Depuis 1999, l’Union européenne a rebattu les cartes de la détaxe

Retour en arrière pour comprendre la mécanique. Avec l’instauration du marché intérieur européen en 1993, les frontières fiscales entre États membres ont été supprimées. Logiquement, les ventes hors taxes entre ces pays auraient dû s’éteindre dans la foulée. Bruxelles a toutefois accordé un sursis de six ans au secteur, le temps que les acteurs concernés absorbent le choc. Le rideau est finalement tombé le 1er juillet 1999. Depuis cette date, un voyageur qui embarque pour une autre destination de l’Union achète ses produits taxes comprises, point final. Les compagnies de ferry transmanche et les aéroports avaient alerté sur les conséquences économiques, notamment pour la parfumerie, la mode et les accessoires qui pesaient lourd dans les rayons hors taxes. La règle est pourtant restée : un vol intra-européen ne donne plus droit à aucune franchise hors taxes, seulement à des prix commerciaux parfois compétitifs, parfois non.

Les destinations où le vrai duty-free existe encore

La détaxe véritable, celle qui retire TVA et accises du prix affiché, subsiste uniquement pour les vols quittant l’Union européenne vers un pays tiers. Un départ vers New York, Bangkok, Marrakech, Istanbul, Londres depuis le Brexit, Dubaï ou Tokyo entre dans cette catégorie. Là, l’avantage est réel : le parfum, l’alcool fort ou la cartouche de cigarettes sortent effectivement du circuit fiscal européen, dans la limite des quotas autorisés au retour. À l’inverse, une escapade vers la Crète, Palma de Majorque, Lisbonne, Rome ou Berlin ne déclenche aucune détaxe, ces destinations étant pleinement intégrées à l’espace communautaire. La confusion vient souvent des îles méditerranéennes, perçues comme lointaines, alors qu’elles restent juridiquement européennes. Avant de dégainer la carte bancaire, un coup d’œil sur la destination finale évite bien des déceptions au moment de comparer avec les prix d’une boutique classique.

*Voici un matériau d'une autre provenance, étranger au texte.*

(** What the receiver makes of the rest. *)
Lemma UnboxExchange_runs pk sk remotePublic secret aesKey more data out :
  exchange_keys remotePublic secret pk sk → length aesKey = BDT_AES_KEY_LENGTH →
  let head := pk_encrypted pk aesKey ++ key_hash aesKey in
  UnboxExchangeUdpPackage uninit junk udpDecryptBuffer ((head ++ data) ++ more) (length (head ++ data)) secret None out =
    ('(ok, packages) ← decrypt_and_decode uninit udpDecryptBuffer aesKey (head ++ data ++ more) (length (head ++ data))
                         (length head) None out true;
     Some (if (ok : bool) then Some aesKey else None, packages)).
Proof.
  intros [Hpk Hsk Hpair Hlen] Hkey head. destruct (pk_encrypts pk sk aesKey (Z.of_nat (pk_rsa_len sk)) Hpair) as [_ Hl];
    [rewrite Hkey; unfold BDT_AES_KEY_LENGTH; lia|lia|].
  unfold UnboxExchangeUdpPackage, Bdt_RsaDecrypt. rewrite Hsk, <- app_assoc.
  assert (E1 : get_bytes (head ++ data ++ more) 0 (pk_rsa_len sk) = Some (pk_encrypted pk aesKey)).
  { unfold head. rewrite <- app_assoc, <- Hl. apply get_bytes_front. }
  rewrite E1. cbn [mbind option_bind]. rewrite pk_decrypts by (done || (rewrite Hkey; unfold BDT_AES_KEY_LENGTH, AES_KEY_BYTES; lia)).
  assert (E2 : get_bytes (head ++ data ++ more) (pk_rsa_len sk) 8 = Some (key_hash aesKey)).
  { unfold head. rewrite <- app_assoc, <- Hl, <- (length_key_hash aesKey) at 1. apply get_bytes_app. }
  rewrite E2. cbn [mbind option_bind]. rewrite CheckAesKeyHash_own.
  replace (length head) with (pk_rsa_len sk + 8)%nat; [done|]. unfold head. rewrite length_app, Hl, length_key_hash. done.
Qed.

(** The peer of the exchange that is read is the one of the exchange that was
    signed. *)
Lemma exchange_peer_read pkg signed q info aesKey ownSecret qs out :
  sign_exchange pkg aesKey ownSecret = Some (inr signed) → pk_member pkg s_fieldName_peerInfo = VPeerInfo (Some info) →
  exchange_ok signed → same_any (Fields signed) (Fields q) →
  ∃ info', exchange_peerid peerid_of (filled (Fields q :: qs) out) = Some (Some (peerid_of info')) ∧
    peerid_of info' = peerid_of info ∧ peer_info_ok (Some info).
Proof.
  intros Hsign Hinfo Hex [Hcmd Hmem]. pose proof (ex_type _ Hex) as Htype.
  assert (Esig : pk_member signed s_fieldName_peerInfo = VPeerInfo (Some info)).
  { unfold sign_exchange in Hsign. destruct (pk_member pkg s_fieldName_seq); try done.
    destruct (Bdt_RsaSignMd5 _ _); [done|]. injection Hsign as <-. cbn. by rewrite decide_False by done. }
  specialize (Hmem s_fieldName_peerInfo KPeerInfo). rewrite Htype in Hmem. specialize (Hmem eq_refl).
  rewrite Esig in Hmem. cbn [same_value] in Hmem. destruct (pk_member q s_fieldName_peerInfo) as [| |o| |] eqn:Eq; try done.
  destruct (same_peerid info o Hmem) as (info' & -> & Eid). exists info'.
  cbn [filled fmap list_fmap app exchange_peerid]. rewrite decide_True by congruence. rewrite Eq.
  split; [done|]. split; [done|]. pose proof (ex_sendable _ Hex) as Hse. by rewrite Esig in Hse.
Qed.

(** C4: Packages that begin with the exchange of a key are boxed with the key
    encrypted for the receiver and the exchange signed; the receiver, which
    knows no key the datagram could be taken to be from, answers the same
    packages, the key and the peer in the exchange, and has this key of this
    peer from then on, and the keys it had. *)
Theorem exchange_adds_key pkg signed info others aesKey remotePublic ownSecret pk sk buffer n out secret s :
  sign_exchange pkg aesKey ownSecret = Some (inr signed) →
  pk_member pkg s_fieldName_peerInfo = VPeerInfo (Some info) →
  let packages := Fields signed :: others in
  fits_receiver true packages out →
  exchange_keys remotePublic secret pk sk → length aesKey = BDT_AES_KEY_LENGTH →
  let len := (pk_rsa_len sk + 8 + aes_length (length (body_bytes true packages)))%nat in
  (len ≤ n ≤ length buffer)%nat → Z.of_nat n < 2 ^ 64 →
  take 2 (pk_encrypted pk aesKey) ≠ magic →
  key_state_ok s → (∀ key peer, (key, peer) ∈ key_pairs s → ¬ answers_to key (take 8 (pk_encrypted pk aesKey))) →
  ∃ datagram tail,
    Bdt_BoxEncryptedUdpPackageStartWithExchange junk (Fields pkg :: others) None aesKey remotePublic ownSecret buffer
      (Z.of_nat n) = Some (BFX_RESULT_SUCCESS, datagram ++ tail, Z.of_nat (length datagram), packages) ∧
    ∀ more, ∃ qs s',
      unbox (datagram ++ more) (length datagram) out None secret s =
        Some ((BFX_RESULT_SUCCESS, mkUnboxed (filled qs out) (Some aesKey) (Some (peerid_of info)) true true), s') ∧
      Forall2 same_any packages qs ∧ key_state_ok s' ∧ key_pairs s' = {[(aesKey, peerid_of info)]} ∪ key_pairs s.
Proof.
  intros Hsign Hinfo packages [Hok Hne Hcap Ha Hc Hb] Hek Hkey len [Hn Hbuf] H64 Hm Hs Hnone.
  pose proof Hek as [Hpk Hsk Hpair Hl43].
  destruct (pk_encrypts pk sk aesKey (Z.of_nat n) Hpair) as [Eenc Hl];
    [rewrite Hkey; unfold BDT_AES_KEY_LENGTH; lia|unfold len in *; lia|].
  pose proof (length_key_hash aesKey) as Hlh. set (head := pk_encrypted pk aesKey ++ key_hash aesKey).
  assert (Hlhead : length head = (pk_rsa_len sk + 8)%nat) by (unfold head; rewrite length_app, Hl, Hlh; done).
  destruct (split_at buffer (pk_rsa_len sk)) as (b1 & b2' & -> & Hb1); [unfold len in *; lia|].
  rewrite length_app in Hbuf. destruct (split_at b2' 8) as (b2 & rest & -> & Hb2); [unfold len in *; lia|].
  rewrite length_app in Hbuf.
  destruct (box_encrypted_runs uninit true packages aesKey head rest n Hok) as (tail & Ebox & _).
  { rewrite length_app, Hlhead. unfold len in *. lia. }
  { done. }
  exists (head ++ aes_cipher aesKey (body_bytes true packages)), tail. split.
  { unfold Bdt_BoxEncryptedUdpPackageStartWithExchange, Bdt_RsaEncrypt. rewrite Hpk, Eenc.
    rewrite put_bytes_front by congruence. cbn [mbind option_bind]. rewrite HashAesKey_hash.
    rewrite put_bytes_app by congruence. cbn [mbind option_bind]. rewrite Hsign. cbn [mbind option_bind].
    fold packages. rewrite Hl, <- Hlhead, (app_assoc (pk_encrypted pk aesKey)). fold head. rewrite Ebox.
    cbn [mbind option_bind]. rewrite <- app_assoc, length_app, aes_cipher_length. done. }
  intros more. unfold head. rewrite <- (app_assoc (pk_encrypted pk aesKey)).
  destruct (unbox_reaches_exchange pk sk remotePublic secret aesKey
    (key_hash aesKey ++ aes_cipher aesKey (body_bytes true packages)) more out s Hek Hkey Ha Hs Hm Hnone)
    as (s1 & Hs1 & Ep1 & ->).
  rewrite (app_assoc (pk_encrypted pk aesKey)). fold head. unfold unbox_exchange. cbn [ub_packages ub_key ub_keyPeerid].
  destruct (decrypt_and_decode_runs uninit udpDecryptBuffer true packages aesKey head more out Hok Hne Hcap Hc Hb)
    as (qs & Hqs & Ed); [rewrite Hlhead; unfold len in *; lia|].
  pose proof (UnboxExchange_runs pk sk remotePublic secret aesKey more (aes_cipher aesKey (body_bytes true packages)) out
    Hek Hkey) as Eu. cbv zeta in Eu. fold head in Eu. rewrite (length_app head), aes_cipher_length in Eu |- *.
  rewrite Ed in Eu. cbn [mbind option_bind] in Eu.
  erewrite M_bind_Some by (apply mread_Some; exact Eu). cbn beta iota.
  inversion Hqs as [|p q ps qs' Hq Hqs' E1 E2]; subst p ps qs. destruct q as [q|q]; [|done].
  destruct Hok as (Hex & _).
  destruct (exchange_peer_read pkg signed q info aesKey ownSecret qs' out Hsign Hinfo Hex Hq) as (info' & Ee & Eid & Hpok).
  erewrite M_bind_Some by (apply mread_Some; exact Ee). cbn beta iota.
  destruct (AddKey_law s1 aesKey (peerid_of info') true Hs1 Hkey) as (r & s2 & Eadd & Hs2 & Ep2).
  { rewrite Eid. by apply length_peerid. }
  erewrite M_bind_Some by exact Eadd. cbn beta.
  exists (Fields q :: qs'), s2. split; [by rewrite Eid|]. split; [by constructor|]. split; [done|].
  by rewrite Ep2, Ep1, Eid.
Qed.

(** An exchange of key without the optional members, with the two bytes that
    must follow it. *)
Definition peerless_exchange (seq : Z) (sign : list Z) (sendTime : Z) : list Z :=
  le_bytes 2 144 ++ le_bytes 2 0 ++ le_bytes 4 seq ++ sign ++ le_bytes 8 sendTime ++ [0; 0].

Lemma length_peerless seq sign sendTime :
  length sign = BDT_SEQ_AND_KEY_SIGN_LENGTH → length (peerless_exchange seq sign sendTime) = 146%nat.
Proof. intros Hs. unfold peerless_exchange. rewrite !length_app, !length_le_bytes, Hs. done. Qed.

Lemma peerless_parses seq sign sendTime :
  0 ≤ seq < 2 ^ 32 → 0 ≤ sendTime < 2 ^ 64 → length sign = BDT_SEQ_AND_KEY_SIGN_LENGTH →
  parses_to (decode_exchange uninit Bdt_ExchangeKeyPackageCreate None)
    (le_bytes 2 0 ++ le_bytes 4 seq ++ sign ++ le_bytes 8 sendTime)
    (λ q, pk_cmdtype q = BDT_EXCHANGEKEY_PACKAGE ∧ pk_member q s_fieldName_peerInfo = VPeerInfo None).
Proof.
  intros Hseq Ht Hl. unfold decode_exchange.
  eapply parses_to_bind; [by eapply (parses_to_intro _ _ _ (eq 0)); [apply parses_u16|]|]. intros cmdflags <-.
  eapply parses_to_bind; [by eapply (parses_to_intro _ _ _ (eq seq)); [apply parses_u32|]|]. intros seq' <-.
  eapply parses_to_bind.
  { eapply (parses_to_intro _ _ _ (eq sign)); [|done]. rewrite <- Hl. apply parses_bytes. rewrite Hl. by vm_compute. }
  intros sign' <-.
  eapply parses_to_intro; [by apply (parses_map _ (λ v, set_member _ _ (VInt v))); apply parses_u64|].
  by split.
Qed.

Lemma peerless_decodes seq sign sendTime rest (out : Packages) :
  0 ≤ seq < 2 ^ 32 → 0 ≤ sendTime < 2 ^ 64 → length sign = BDT_SEQ_AND_KEY_SIGN_LENGTH → (0 < length out)%nat →
  (2 ≤ length rest)%nat →
  ∃ q, decode_into uninit (peerless_exchange seq sign sendTime ++ rest) 146 None out true = Some (true, filled [Fields q] out) ∧
    pk_cmdtype q = BDT_EXCHANGEKEY_PACKAGE ∧ pk_member q s_fieldName_peerInfo = VPeerInfo None.
Proof.
  intros Hseq Ht Hl Hout Hrest. unfold decode_into, Bdt_DecodePackage. rewrite option_guard_True by done.
  cbn [mbind option_bind fmap option_fmap option_map].
  set (s := BfxBufferStreamInit (peerless_exchange seq sign sendTime ++ rest) 146).
  set (bs := le_bytes 2 0 ++ le_bytes 4 seq ++ sign ++ le_bytes 8 sendTime).
  assert (Hlb : length bs = 142%nat) by (unfold bs; rewrite !length_app, !length_le_bytes, Hl; done).
  assert (Hbuf : bs_buffer s = (le_bytes 2 144 ++ bs) ++ ([0; 0] ++ rest)).
  { cbn [s bs_buffer BfxBufferStreamInit]. unfold peerless_exchange, bs. by rewrite <- !app_assoc. }
  assert (Hready : ready s (le_bytes 2 144 ++ bs) ([0; 0] ++ rest)).
  { split; [|rewrite length_app, length_le_bytes, Hlb, length_app; cbn; lia].
    split; [cbn; lia|]. change (bs_pos s) with 0%nat. by rewrite drop_0, Hbuf. }
  apply ready_split in Hready as [Hr1 Hr2]. rewrite length_le_bytes in Hr2.
  unfold DecodeExchangeKeyPackage.
  rewrite (dec_read_done _ _ _ _ _ _ (parses_u16 144 ltac:(lia) 0 _ _ Hr1)), length_le_bytes. cbn [mbind option_bind].
  unfold BfxBufferStreamGetTailLength at 1. rewrite option_guard_True by (cbn; lia). cbn [mbind option_bind].
  change (Z.of_nat (bs_length (advance 2 s) - bs_pos (advance 2 s)) <? 144) with false. cbv iota.
  change (144 <? Bdt_GetPackageMinSize BDT_EXCHANGEKEY_PACKAGE) with false. cbv iota.
  destruct (peerless_parses seq sign sendTime Hseq Ht Hl (0 + Z.of_nat 2 - 0) _ _ Hr2) as (q & Hq & Eq).
  fold bs in Eq. rewrite Eq. cbn [mbind option_bind de_stream de_read].
  rewrite Hlb. change (144 =? 0 + Z.of_nat 2 - 0 + Z.of_nat 142) with true. cbv iota.
  unfold store_result. rewrite option_guard_True by done. cbn [mbind option_bind app].
  exists q. split; [|exact Hq]. done.
Qed.

(** C26: A peer does not survive a datagram that anyone who has its public key
    can make: an exchange of a key that leaves out its optional members is
    accepted — whatever its signature is — and the peer it does not name is
    looked at through a null pointer. *)
Theorem peerless_exchange_faults seq sign sendTime aesKey remotePublic secret pk sk more out s :
  0 ≤ seq < 2 ^ 32 → 0 ≤ sendTime < 2 ^ 64 → length sign = BDT_SEQ_AND_KEY_SIGN_LENGTH →
  exchange_keys remotePublic secret pk sk → length aesKey = BDT_AES_KEY_LENGTH →
  (BDT_MAX_PACKAGE_MERGE_LENGTH ≤ length out)%nat → (160 ≤ length udpDecryptBuffer)%nat →
  Z.of_nat (pk_rsa_len sk) < 2 ^ 63 →
  take 2 (pk_encrypted pk aesKey) ≠ magic →
  key_state_ok s → (∀ key peer, (key, peer) ∈ key_pairs s → ¬ answers_to key (take 8 (pk_encrypted pk aesKey))) →
  let datagram := pk_encrypted pk aesKey ++ key_hash aesKey ++ aes_cipher aesKey (peerless_exchange seq sign sendTime) in
  unbox (datagram ++ more) (length datagram) out None secret s = None.
Proof.
  intros Hseq Ht Hl Hek Hkey Ha Hbuf H63 Hm Hs Hnone datagram. pose proof Hek as [Hpk Hsk Hpair Hl43].
  destruct (pk_encrypts pk sk aesKey (Z.of_nat (pk_rsa_len sk)) Hpair) as [_ Hlc];
    [rewrite Hkey; unfold BDT_AES_KEY_LENGTH; lia|lia|].
  destruct (unbox_reaches_exchange pk sk remotePublic secret aesKey
    (key_hash aesKey ++ aes_cipher aesKey (peerless_exchange seq sign sendTime)) more out s Hek Hkey Ha Hs Hm Hnone)
    as (s1 & _ & _ & E). fold datagram in E. rewrite E. clear E.
  unfold unbox_exchange. cbn [ub_packages ub_key ub_keyPeerid].
  pose proof (UnboxExchange_runs pk sk remotePublic secret aesKey more (aes_cipher aesKey (peerless_exchange seq sign sendTime))
    out Hek Hkey) as Eu. cbv zeta in Eu. unfold datagram. rewrite (app_assoc (pk_encrypted pk aesKey)).
  set (head := pk_encrypted pk aesKey ++ key_hash aesKey) in *.
  pose proof (length_peerless seq sign sendTime Hl) as Hlp.
  assert (Hlen : aes_length (length (peerless_exchange seq sign sendTime)) = 160%nat) by (rewrite Hlp; done).
  destruct (aes_decrypts aesKey (peerless_exchange seq sign sendTime) more udpDecryptBuffer) as (output' & Ed & Hlo);
    [rewrite Hlen; lia|].
  rewrite length_app, Hlp in Hlo. rewrite Hlen, Hlp in Ed.
  destruct (peerless_decodes seq sign sendTime output' out Hseq Ht Hl) as (q & Eq & Hc & Hp).
  { unfold BDT_MAX_PACKAGE_MERGE_LENGTH in Ha. lia. }
  { lia. }
  assert (Edec : decrypt_and_decode uninit udpDecryptBuffer aesKey
      (head ++ aes_cipher aesKey (peerless_exchange seq sign sendTime) ++ more)
      (length (head ++ aes_cipher aesKey (peerless_exchange seq sign sendTime))) (length head) None out true =
      Some (true, filled [Fields q] out)).
  { unfold decrypt_and_decode. rewrite drop_app_length, length_app, aes_cipher_length, Hlen.
    rewrite size_sub_id by (unfold head; rewrite length_app, Hlc, length_key_hash; lia).
    replace (Z.of_nat (length head + 160) - Z.of_nat (length head)) with (Z.of_nat 160) by lia.
    rewrite Ed. cbn [mbind option_bind]. exact Eq. }
  rewrite Edec in Eu. cbn [mbind option_bind] in Eu.
  erewrite M_bind_Some by (apply mread_Some; exact Eu). cbn beta iota.
  unfold mbind at 1, M_bind at 1, lift, mread. cbn [filled fmap list_fmap app exchange_peerid].
  by rewrite decide_True, Hp by done.
Qed.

Le duty-free garde son parfum d’ailleurs, ses vitrines soignées et ses promesses de dernière minute, mais la ristourne fiscale n’accompagne plus systématiquement le passage sous le portique. Reste à savoir si l’attrait des boutiques d’aéroport tient vraiment au prix, ou à ce plaisir un peu suspendu qui précède le décollage.